El debate público contemporáneo sobre las nuevas tecnologías oscila entre visiones de un futuro deslumbrante impulsado por avances científicos propiciados por la IA y un futuro distópico en el que trabajadores cuya función ha quedado obsoleta luchan por sobrevivir frente a una élite tecnológica acaudalada. La irrupción del ferrocarril y de las máquinas a vapor en el siglo XIX y de las tecnologías de la información y la comunicación (TIC) a finales del siglo XX generaron expectativas y temores de igual amplitud. Sin embargo, la economía y la historia deberían hacernos desconfiar de las predicciones extremas sobre el porvenir tecnológico.

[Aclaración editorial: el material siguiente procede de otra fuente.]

Definition rebuild_from_blocks (now : Z) (blocks : list Block) : st BlockStore StoreError unit :=
  rebuild_from_blocks_with_mode now blocks false false.
Definition rebuild_from_regtest_blocks (now : Z) (blocks : list Block) : st BlockStore StoreError unit :=
  rebuild_from_blocks_with_mode now blocks true false.
Definition rebuild_from_fast_regtest_blocks (now : Z) (blocks : list Block) : st BlockStore StoreError unit :=
  rebuild_from_blocks_with_mode now blocks true true.

(** [reconcile_tail]. *)
Definition reconcile_tail (now : Z) (regtest fast_stake : bool) (cache start_height : Z) (blocks : list Block)
    : st BlockStore StoreError unit :=
  if start_height =? 0 then rebuild_from_blocks_with_mode now blocks regtest fast_stake else
  do* chain := (if regtest && fast_stake then load_into_fast_regtest_chain_with_cache now cache
                else if regtest then load_into_regtest_chain_with_cache now cache
                else load_into_chain_with_cache now cache) in
  do* expected := slift (padd u32_max (Chain.best_height chain) 1) in
  if negb (expected =? start_height) then serr (Corrupted "reconcile tail start is not the store tip + 1") else
  with_chain chain (sfor (reconcile_block now start_height) (imap pair blocks)).

(** ** The bridge of the daemon *)

(** Errors are logged. *)
Definition logged (m : st BlockStore StoreError unit) : st BlockStore StoreError unit := fun s =>
  match m s with
  | (s', Panic) => (s', Panic)
  | (s', _) => (s', Ok tt)
  end.

Definition persist_rollback (rb : RolledBackBlock) : st BlockStore StoreError unit :=
  logged (rollback_tip (utxos_to_restore rb) (utxos_to_remove rb) (claimed_to_remove rb)).
Definition persist_fork_block (fb : AppliedForkBlock) : st BlockStore StoreError unit :=
  logged (append_block (af_block fb) (af_height fb) (af_utxos_added fb) (af_utxos_removed fb) (af_claimed fb)).

(** What is written for the events [NewBlock] and [Reorg]. *)
Definition persist_new_block (block : Block) (height : Z) (utxos_added : list Utxo) (utxos_removed : list OutPoint)
    (claimed : list bytes) : st BlockStore StoreError unit :=
  logged (append_block block height utxos_added utxos_removed claimed).
Definition persist_reorg (rolled_back_blocks : list RolledBackBlock) (applied_fork_blocks : list AppliedForkBlock)
    : st BlockStore StoreError unit :=
  do* _ := sfor persist_rollback rolled_back_blocks in
  sfor persist_fork_block applied_fork_blocks.

(** The other events are not written. *)
Definition persist_event (e : NodeEvent) : st BlockStore StoreError unit :=
  match e with
  | NewBlock height _ _ _ _ block utxos_added utxos_removed claimed => persist_new_block block height utxos_added utxos_removed claimed
  | Reorganized _ _ _ rolled_back_blocks applied_fork_blocks => persist_reorg rolled_back_blocks applied_fork_blocks
  | _ => sret tt
  end.
Definition persist_events : list NodeEvent -> st BlockStore StoreError unit := sfor persist_event.

End store.
End Store.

Los principios económicos básicos presuponen una visión optimista sobre el impacto de la tecnología en el crecimiento y el nivel de vida. Al mejorar la productividad de los trabajadores, la tecnología puede aumentar la demanda de mano de obra, impulsando la expansión económica y elevando los salarios. Este relato favorable es muy acertado, a la luz del progreso material acumulado durante siglos. Las sucesivas olas tecnológicas de los últimos 200 años no han provocado un aumento constante del desempleo; de haber sido así, hoy no quedaría más que un número menguante de trabajadores dedicados a un conjunto cada vez menor de actividades.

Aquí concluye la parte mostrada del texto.